Endometrial prostaglandin E2 binding during the estrous cycle and its hormonal control in ovariectomized rats.

Abstract

Binding of [3H] prostaglandin E2 ([3H]PGE2) to endometrial membrane preparations obtained from rats at known stages of the estrous cycle and from ovariectomized rats treated with various combinations of progesterone and estradiol was determined. No specific, high-affinity binding of [3H]PGE2 could be detected by endometrial membrane preparations obtained throughout the estrous cycle. In ovariectomized rats treated with progesterone and estradiol to induce either the neutral, receptive or postreceptive phase of the endometrium for blastocyst implantation, the greatest concentration of endometrial PGE binding sites was found in the preparations from the neutral phase.

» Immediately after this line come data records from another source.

Definition is_log_registration (ev : event) : bool :=
  match ev with
  | HandlePlugin (log_build _) | PluginInit (log_build _) => true
  | _ => false
  end.

(** The deep-link and sidecar steps of the setup closure. *)
Definition is_deep_link_or_sidecar_step (ev : event) : bool :=
  match ev with
  | DeepLinkRegister _ _ | HandlePlugin (deep_link_register _)
  | SidecarResolve _ | SidecarSpawn _ => true
  | _ => false
  end.

Definition is_loop_enter (ev : event) : bool :=
  match ev with LoopEnter => true | _ => false end.

Definition count (f : event -> bool) (tr : list event) : nat :=
  length (filter f tr).

(** The events before the first one satisfying [f] (all of them if none does). *)
Fixpoint before_first (f : event -> bool) (tr : list event) : list event :=
  match tr with
  | [] => []
  | ev :: tr' => if f ev then [] else ev :: before_first f tr'
  end.

(** The events after the first one satisfying [f]. *)
Fixpoint after_first (f : event -> bool) (tr : list event) : option (list event) :=
  match tr with
  | [] => None
  | ev :: tr' => if f ev then Some tr' else after_first f tr'
  end.

(** Delivery of a deep-link request by the host once the calls [tr] have
    happened: every handler registered for the request's scheme is run. *)
Fixpoint deliver (tr : list event) (scheme request : string) : list io :=
  match tr with
  | [] => []
  | DeepLinkRegister s h :: tr' =>
      (if String.eqb s scheme then h request else []) ++ deliver tr' scheme request
  | _ :: tr' => deliver tr' scheme request
  end.

(** Every plugin registration made before the sidecar step succeeds: the
    builder's three plugins, the debug logging plugin (in a debug build),
    the deep-link [register] call and the plugin it returns. *)
Definition registrations_ok (en : env) : bool :=
  match plugin_result en shell_init, plugin_result en updater_build,
        plugin_result en deep_link_init,
        (if debug_assertions en then plugin_result en (log_build log.Info) else None),
        register_result en, plugin_result en (deep_link_register "soulsense") with
  | None, None, None, None, None, None => true
  | _, _, _, _, _, _ => false
  end.

(** The same answers, with the crash reporter's client active or not. *)
Definition with_sentry (en : env) (b : bool) : env :=
  {| debug_assertions := debug_assertions en; sentry_enabled := b;
     plugin_result := plugin_result en; register_result := register_result en;
     sidecar_result := sidecar_result en; spawn_result := spawn_result en;
     loop_result := loop_result en |}.


(** The same answers, except for the logging plugin's initialisation. *)
Definition with_log_result (en : env) (f : log.LevelFilter -> option string) : env :=
  {| debug_assertions := debug_assertions en; sentry_enabled := sentry_enabled en;
     plugin_result := fun p => match p with
                               | log_build l => f l
                               | _ => plugin_result en p
                               end;
     register_result := register_result en;
     sidecar_result := sidecar_result en; spawn_result := spawn_result en;
     loop_result := loop_result en |}.


(** ** Sample environments *)

Definition env_ok (debug : bool) : env :=
  {| debug_assertions := debug; sentry_enabled := true;
     plugin_result := fun _ => None; register_result := None;
     sidecar_result := None; spawn_result := None; loop_result := None |}.

Example run_ok_debug :
  run_trace "app" "0.1.0" (env_ok true) =
  [SentryInit {| dsn := sentry_dsn; release := Some "app@0.1.0" |} true;
   PluginInit shell_init; PluginInit updater_build; PluginInit deep_link_init;
   SetupCall; HandlePlugin (log_build log.Info);
   DeepLinkRegister "soulsense" deep_link_handler;
   HandlePlugin (deep_link_register "soulsense");
   SidecarResolve "soul-sense-backend"; SidecarSpawn "soul-sense-backend";
   DropChild; DropRx; LoopEnter; LoopExit]
  /\ run_outcome "app" "0.1.0" (env_ok true) = Ok tt.
Proof. split; reflexivity. Qed.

Treatment of ovariectomized animals with estradiol and progesterone, alone or combined, revealed that endometrial PGE binding sites were progesterone-dependent, and were first detectable 48 h after the initiation of progesterone treatment. Following separation of the endometrial luminal epithelium and stroma in progesterone-treated ovariectomized rats, PGE binding sites were detected only in the stromal membrane preparation. The results indicate the endometrial PGE binding sites in the rat are under hormonal control and that no simple relationship exists between the concentration of endometrial binding sites and uterine sensitization for the decidual cell reaction.